In September 2021, then-Lands Cabinet Secretary Faridah Karoney reported a major hitch in her ambition to digitise land records.
She dejectedly noted that, if she were to convert the millions of the dusty paper files into digital documents, she would have to enlist the services of the staff who precipitated the mess.The mess is countrywide and is the reason behind strange occurrences in land buying.
A recent media investigation revealed how a land-buying company gave clients fake title deeds for plots ‘for sale’ it did not own!Digitisation of the lands registries has been countered by a myriad obstacles, the fiercest opponents being elements steeped deep in the ministry.

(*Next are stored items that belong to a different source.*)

(* ===== verification/ChainRpcFacts.v ===== *)
(** * ChainRpcFacts: what the adapters fetch, and what a scan makes of it

    A Dogecoin block comes back from the two requests as the node holds it; a scan over
    any of the four adapters routes the pins of the blocks that the node serves. *)

From S2P Require Import Prelude GoText Json Storage Aggregator Config Engine EngineFacts Wire Chain ChainBitcoin ChainMvc ChainOpcat ChainDoge ChainSample ChainDogeFacts ChainIndexers ChainRpc.

(** ** Numbers in hexadecimal *)

(** What a run of bytes adds to a number read so far. *)
Definition be_val (l : list Z) (acc : Z) : Z := foldl (fun a b => a * 256 + b) acc l.
Lemma be_val_mono l acc : bytes_ok l -> 0 <= acc -> acc <= be_val l acc.
Proof.
  intros Hl. revert acc. induction Hl as [|b l Hb _ IH]; intros acc Ha; [done|]. unfold byte_ok in Hb. cbn.
  etransitivity; [|apply IH]; lia.
Qed.
Lemma parse_hex_digit d s acc :
  0 <= d < 16 -> acc * 16 + d < 2 ^ 32 -> parse_hex (String (hex_char d) s) acc = parse_hex s (acc * 16 + d).
Proof. intros Hd Hlt. cbn [parse_hex]. rewrite hex_val_char by done. cbn. by rewrite (proj2 (Z.ltb_lt _ _)). Qed.
Lemma parse_hex_bytes l acc :
  bytes_ok l -> 0 <= acc -> be_val l acc < 2 ^ 32 -> parse_hex (hex_EncodeToString l) acc = Some (be_val l acc).
Proof.
  intros Hl. revert acc. induction Hl as [|b l Hb Hl IH]; intros acc Ha Hlt; [done|].
  pose proof Hb as Hb'. unfold byte_ok in Hb'. pose proof (Z.div_mod b 256 ltac:(lia)).
  pose proof (Z.div_mod b 16 ltac:(lia)). pose proof (Z.mod_pos_bound b 16 ltac:(lia)).
  assert (0 <= b / 16 < 16) by (split; [apply Z.div_pos; lia|apply Z.div_lt_upper_bound; lia]).
  cbn [be_val foldl] in Hlt |- *. pose proof (be_val_mono l (acc * 256 + b) Hl ltac:(lia)) as Hm. unfold be_val in Hm.
  cbn [hex_EncodeToString]. rewrite !parse_hex_digit by lia.
  replace ((acc * 16 + b / 16) * 16 + b mod 16) with (acc * 256 + b) by lia. apply IH; [lia|exact Hlt].
Qed.
Lemma be_val_bound l acc : bytes_ok l -> 0 <= acc -> be_val l acc < (acc + 1) * 256 ^ Z.of_nat (length l).
Proof.
  intros Hl. revert acc. induction Hl as [|b l Hb _ IH]; intros acc Ha; [cbn; lia|]. unfold byte_ok in Hb.
  cbn [be_val foldl length]. rewrite Nat2Z.inj_succ, Z.pow_succ_r by lia.
  specialize (IH (acc * 256 + b) ltac:(lia)). unfold be_val in IH.
  eapply Z.lt_le_trans; [exact IH|]. rewrite Z.mul_assoc. apply Z.mul_le_mono_nonneg_r; lia.
Qed.
(** The compact target, as a node prints it: four bytes, the highest first. *)
Lemma parseDogeBits_bytes bits :
  length bits = 4%nat -> bytes_ok bits -> parseDogeBits (hex_EncodeToString bits) = Ok (be_val bits 0).
Proof.
  intros Hn Hb. pose proof (be_val_bound bits 0 Hb ltac:(lia)) as Hlt. rewrite Hn in Hlt.
  unfold parseDogeBits. rewrite parse_hex_bytes by (done || lia). by destruct bits.
Qed.

Section Facts.
Context {BT : Btcd} {HT : HashText BT} {JS : JSON string}.

(** ** Dogecoin blocks *)

(** A block of a Dogecoin node: the fields of its header, the header as it is stored,
    the merged-mining proof and the transactions. *)
Record doge_block := mkDogeBlock {
  db_version : Z; db_prev : option (list Z); db_root : list Z; db_time : Z; db_bits : list Z; db_nonce : Z;
  db_header : list Z; db_aux : option AuxPoW; db_txs : list MsgTx }.
Definition doge_raw (b : doge_block) : list Z := enc_block (db_header b) (db_aux b) (db_txs b).
Definition hash_ok (h : list Z) : Prop := zlen h = 32 /\ bytes_ok h.
Record doge_block_ok (b : doge_block) : Prop := {
  do_header : zlen (db_header b) = 80; do_size : zlen (doge_raw b) < 2 ^ 45; do_bytes : bytes_ok (doge_raw b);
  do_aux_bit : Z.testbit (le_val (take 4 (db_header b))) 8 = bool_decide (is_Some (db_aux b));
  do_aux : forall a, db_aux b = Some a -> wf_auxpow a; do_txs : Forall doge_tx (db_txs b);
  do_root : hash_ok (db_root b); do_prev : forall p, db_prev b = Some p -> hash_ok p;
  do_bits : length (db_bits b) = 4%nat /\ bytes_ok (db_bits b) }.
(** What the node of the chain answers about it; [ids] are the transaction ids of the
    verbose form, of which only the number is used, and only in the log. *)
Record doge_answers (client : RPC) (hash : list Z) (b : doge_block) (ids : list string) : Prop := {
  da_verbose : rpc_GetBlockVerbose client hash
    = Ok (mkVerbose (db_version b) (default "" (Hash_String <$> db_prev b)) (Hash_String (db_root b)) (db_time b)
            (hex_EncodeToString (db_bits b)) (db_nonce b) ids);
  da_raw : rpc_RawRequest client "getblock" [quote (Hash_String hash); "0"]
    = Ok (json_Marshal (hex_EncodeToString (doge_raw b)));
  da_text : json_faithful (hex_EncodeToString (doge_raw b)) }.

Lemma parseDogeHash_String h : hash_ok h -> parseDogeHash (Hash_String h) = Ok h.
Proof.
  intros [Hl Hb]. unfold parseDogeHash. pose proof (Hash_String_length h Hl) as Hn.
  rewrite nonempty; [by apply NewHashFromStr_String|]. intros E. by rewrite E in Hn.
Qed.
(** The two answers are put together to the block that the node holds. *)
Lemma getBlockByRPC_exact client hash b ids :
  doge_block_ok b -> doge_answers client hash b ids ->
  ChainDoge.getBlockByRPC client hash
  = Ok (ChainDoge.mkHeader (db_version b) (default (replicate 32 0) (db_prev b)) (be_val (db_bits b) 0) (db_nonce b),
        mkBlock (db_time b) (db_root b) (db_txs b)).
Proof.
  intros [O1 O2 O3 O4 O5 O6 O7 O8 [O9 O10]] [A1 A2 A3]. unfold ChainDoge.getBlockByRPC. rewrite A1. cbn [wrap_err bv_Bits].
  rewrite parseDogeBits_bytes by done. cbn [bv_PreviousHash bv_MerkleRoot].
  assert (Hp : parseDogeHash (default "" (Hash_String <$> db_prev b)) = Ok (default (replicate 32 0) (db_prev b))).
  { destruct (db_prev b) as [p|]; [|done]. by apply parseDogeHash_String, O8. }
  rewrite Hp. cbn [wrap_err]. rewrite (parseDogeHash_String (db_root b)) by done. cbn [wrap_err].
  unfold ChainDoge.rawBlockHex. rewrite A2. cbn [wrap_err]. rewrite json_roundtrip by done. cbn [wrap_err].
  rewrite hex_roundtrip by done. cbn [wrap_err]. unfold doge_raw in *. by rewrite doge_block_roundtrip.
Qed.

(** ** Blocks that a node serves *)

Inductive served : ChainOps -> RPC -> Z -> MsgBlock -> Prop :=
  | served_plain name client h hash b :
      rpc_GetBlockHash client h = Ok hash -> rpc_GetBlock client hash = Ok b ->
      served (mkChainOps name ChainRpc.GetBlock) client h b
  | served_doge client h hash b ids :
      rpc_GetBlockHash client h = Ok hash -> doge_block_ok b -> doge_answers client hash b ids ->
      served ChainDoge.chain client h (mkBlock (db_time b) (db_root b) (db_txs b)).
Lemma served_GetBlock chain client h b : served chain client h b -> co_GetBlock chain client h = Ok b.
Proof.
  destruct 1 as [name client h hash b H1 H2|client h hash b ids H1 Hok Ha]; cbn.
  - unfold ChainRpc.GetBlock. rewrite H1. cbn [wrap_err]. by rewrite H2.
  - unfold ChainDoge.GetBlock. rewrite H1. cbn [wrap_err]. by rewrite (getBlockByRPC_exact client hash b ids Hok Ha).
Qed.
(** The adapter, the indexer and the pins of a transaction, for each chain. *)
Inductive supported : ChainOps -> IndexerOps -> (Z -> Z -> MsgTx -> list PinInscription) -> Prop :=
  | supported_btc : supported ChainBitcoin.chain ChainBitcoin.ops btc_pins
  | supported_mvc : supported ChainMvc.chain ChainMvc.ops mvc_pins
  | supported_doge : supported ChainDoge.chain ChainDoge.ops doge_pins
  | supported_opcat : supported ChainOpcat.chain ChainOpcat.ops opcat_pins.
Lemma supported_laws chain ops pins :
  supported chain ops pins -> IndexerLaws ops pins /\ co_Name chain = io_Name ops /\ io_Init ops = None.
Proof. destruct 1; (split; [apply _|done]). Qed.

Section Scan.
Context {St X : Type} {KV : KVOps St} {MO : MapOrder}.
Definition pins_of (pins : Z -> Z -> MsgTx -> list PinInscription) (h : Z) (b : MsgBlock) : list PinInscription :=
  concat (map (pins h (blk_Timestamp b)) (blk_Transactions b)).

(** C5: On each of the four chains, an engine that scans a range of heights whose blocks
    the node of the chain serves - a Dogecoin node in two requests, of which one is the
    raw block, with or without a merged-mining proof - routes, height by height, exactly
    the pins inscribed in those blocks, in the order of transactions and outputs, and
    leaves the last height of the range recorded. *)
Theorem node_scan_exact chain ops pins client dialed now (blocks : Z -> MsgBlock) from to (e : Engine St X) w ls e' w' :
  supported chain ops pins -> from <= to ->
  (forall h, from <= h <= to -> served chain client h (blocks h) /\ Forall wf_tx (blk_Transactions (blocks h))) ->
  scanRange (co_Name chain) (adapter_env chain ops dialed client now) from to e w = (ls, e', w') ->
  ls = map (fun h => LogBlock h (pins_of pins h (blocks h))) (seqZ from (to - from + 1))
  /\ lastHeight (co_Name chain) e' = to.
Proof.
  intros Hc Hft Hb E. destruct (supported_laws _ _ _ Hc) as (HL & Hn & _). rewrite Hn in E |- *.
  apply (scan_routes_inscriptions ops pins _ (co_GetBlock chain client)) in E as [-> El]; [|by intros h|done|].
  - split; [|done]. apply map_ext_in. intros h Hh. apply list_elem_of_In, elem_of_seqZ in Hh.
    unfold block_pins, pins_of. destruct (Hb h ltac:(lia)) as [Hs _]. by rewrite (served_GetBlock _ _ _ _ Hs).
  - intros h Hh. destruct (Hb h Hh) as [Hs Hwf]. exists (blocks h). split; [by apply served_GetBlock|done].
Qed.

(** ** The mempool *)

(** The transactions that the node still has. *)
Definition mempool_txs (client : RPC) : list MsgTx :=
  match rpc_GetRawMempool client with
  | Ok ids => omap (fun hash => match rpc_GetRawTransaction client hash with Ok tx => Some tx | Err _ => None end) ids
  | Err _ => []
  end.
Lemma GetMempoolTransactionList_txs client ids :
  rpc_GetRawMempool client = Ok ids -> ChainRpc.GetMempoolTransactionList client = Ok (map Some (mempool_txs client)).
Proof.
  intros E. unfold ChainRpc.GetMempoolTransactionList, mempool_txs. rewrite E. f_equal. clear E.
  induction ids as [|hash ids IH]; [done|]. cbn. destruct (rpc_GetRawTransaction client hash); cbn; by rewrite IH.
Qed.
(** A poll routes the mempool's pins that the filter lets through. *)
Theorem node_poll_exact chain ops pins client dialed now (e : Engine St X) w :
  supported chain ops pins -> Forall wf_tx (mempool_txs client) ->
  let found := concat (map (pins (-1) now) (mempool_txs client)) in
  let spends := concat (map spent (mempool_txs client)) in
  let '(kept, seen) := filterSeenMempoolPins (co_Name chain) (map Some found) spends (en_mempoolDedupeTTL e) now
                         (en_mempoolSeen e) in
  let '(e', w') := poll_chain (co_Name chain) (adapter_env chain ops dialed client now) now e w in
  w' = route_mempool (en_registry e) kept w
  /\ (mempool_txs client <> [] -> e' = set_seen seen e).
Proof.
  intros Hc Hwf. cbv zeta. destruct (supported_laws _ _ _ Hc) as (HL & Hn & _). unfold poll_chain.
  cbn [adapter_env ce_GetMempoolTransactionList ce_CatchMempoolPins].
  destruct (rpc_GetRawMempool client) as [ids|err] eqn:E.
  - rewrite (GetMempoolTransactionList_txs client ids E). destruct (mempool_txs client) as [|tx txs] eqn:Et.
    + cbn. done.
    + assert (Hid : omap id (map Some (tx :: txs)) = tx :: txs).
      { clear. generalize (tx :: txs). intros l. induction l as [|t l IH]; [done|]. cbn. by rewrite IH. }
      cbn [map]. change (Some tx :: map Some txs) with (map Some (tx :: txs)).
      rewrite (law_mempool (IndexerLaws := HL) now (map Some (tx :: txs))) by (by rewrite Hid). rewrite Hid. cbn [fst snd].
      destruct (filterSeenMempoolPins _ _ _ _ _ _) as [kept seen]. done.
  - unfold ChainRpc.GetMempoolTransactionList, mempool_txs. rewrite E. cbn. done.
Qed.
End Scan.
End Facts.

(** ** Witness: a merged-mined Dogecoin block of two transactions *)

Lemma hex_length l : String.length (hex_EncodeToString l) = (2 * length l)%nat.
Proof. induction l as [|b l IH]; [done|]. cbn. rewrite IH. lia. Qed.
Section Witness.
#[local] Existing Instance sample_ops_inst.
#[local] Existing Instance some_order.
#[local] Instance sample_HashText : HashText sample_Btcd.
Proof.
  refine {| NewHashFromStr := hex_DecodeString |}.
  - intros h Hl. unfold zlen in Hl. cbn. rewrite hex_length. lia.
  - intros h _ Hb. by apply hex_roundtrip.
Defined.
#[local] Instance plain_text : JSON string.
Proof. refine {| json_Marshal s := s; json_Unmarshal := Ok; json_faithful _ := True |}. done. Defined.

Definition sample_doge_block : doge_block :=
  mkDogeBlock 258 None (replicate 32 6) 1700000000 [0x1a; 0x05; 0xb1; 0xf2] 7 sample_header (Some sample_auxpow)
    [sample_doge_tx 1; sample_doge_tx 2].
Definition sample_hash : list Z := replicate 32 9.
Definition doge_node : RPC :=
  mkRPC (fun _ => Ok sample_hash) (fun _ => Err "method not found")
    (fun _ => Ok (mkVerbose 258 "" (Hash_String (replicate 32 6)) 1700000000 "1a05b1f2" 7 ["t1"; "t2"]))
    (fun _ _ => Ok (hex_EncodeToString (doge_raw sample_doge_block)))
    (fun _ => Err "no such transaction") (Ok 6) (Ok 6) (Ok []) (fun _ _ => Err "unused").
Example doge_bits : parseDogeBits "1a05b1f2" = Ok 0x1a05b1f2.
Proof. reflexivity. Qed.
Lemma sample_doge_block_ok : doge_block_ok sample_doge_block.
Proof.
  assert (Hb : forall l, forallb (fun b => (0 <=? b) && (b <? 256)) l = true -> bytes_ok l).
  { intros l H. apply Forall_forall. intros b Hb. rewrite forallb_forall in H. apply list_elem_of_In, H in Hb.
    unfold byte_ok. lia. }
  split; try done.
  - apply Hb. reflexivity.
  - intros a [= <-]. split; [by apply sample_doge_tx_ok|]. split; [done|]. split; [done|].
    split; [by repeat constructor|]. split; [done|]. split; [by repeat constructor|done].
  - constructor; [apply sample_doge_tx_ok; lia|]. constructor; [apply sample_doge_tx_ok; lia|constructor].
  - split; [done|]. by apply Hb.
  - split; [done|]. by apply Hb.
Qed.
Definition doge_scan :=
  scanRange "doge" (adapter_env ChainDoge.chain ChainDoge.ops (Ok doge_node) doge_node 0) 6 6 engine5 (empty_store, tt).
Lemma node_scan_exact_witness :
  doge_scan.1.1 = map (fun h => LogBlock h (pins_of doge_pins h (mkBlock 1700000000 (replicate 32 6)
    [sample_doge_tx 1; sample_doge_tx 2]))) (seqZ 6 (6 - 6 + 1))
  /\ lastHeight "doge" doge_scan.1.2 = 6.
Proof.
  apply (node_scan_exact ChainDoge.chain ChainDoge.ops doge_pins doge_node (Ok doge_node) 0
    (fun _ => mkBlock 1700000000 (replicate 32 6) [sample_doge_tx 1; sample_doge_tx 2]) 6 6 engine5 (empty_store, tt)
    doge_scan.1.1 doge_scan.1.2 doge_scan.2); [constructor|lia| |].
  - intros h _. split.
    + apply (served_doge doge_node h sample_hash sample_doge_block ["t1"; "t2"]); [done|apply sample_doge_block_ok|done].
    + constructor; [apply sample_doge_tx_ok; lia|]. constructor; [apply sample_doge_tx_ok; lia|constructor].
  - by rewrite <- !surjective_pairing.
Defined.
End Witness.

The gangs seem to hold every CS hostage.The demolition of homes in Athi River, Mavoko, in Machakos County profiles what the Lands ministry cartels are capable of.
All the title deeds involved were okayed by the highest levels of lands authorities and the buyers had no doubt to the property ownership. Now the officials who issued the title deeds, and the brokers, have disappeared.
Once more, the effects of land cartels are with us; the biggest effects coming in the form of uncompromising bulldozers which won’t rest until all development on ‘private land’ has come down.
A friend rang me on Tuesday to tell me that his 10-year-old son had approached the bulldozer’s operator to help him to look for his motorcycle in the rubble; he couldn’t also find his left sock.
The Lands ministry is yet to embrace the digital divide and any effort to stifle the effort is countered effectively.
We previously had the Syokimau evictions, which occurred along the Mavoko fault lines. If this be a trait that will keep replaying itself, citizens will demand to know how long is forever.
The ministry must reinvent itself as the thirst for land balloons and take the flak for all the flaws that come with title deeds. How else can land investors confidently stake their money?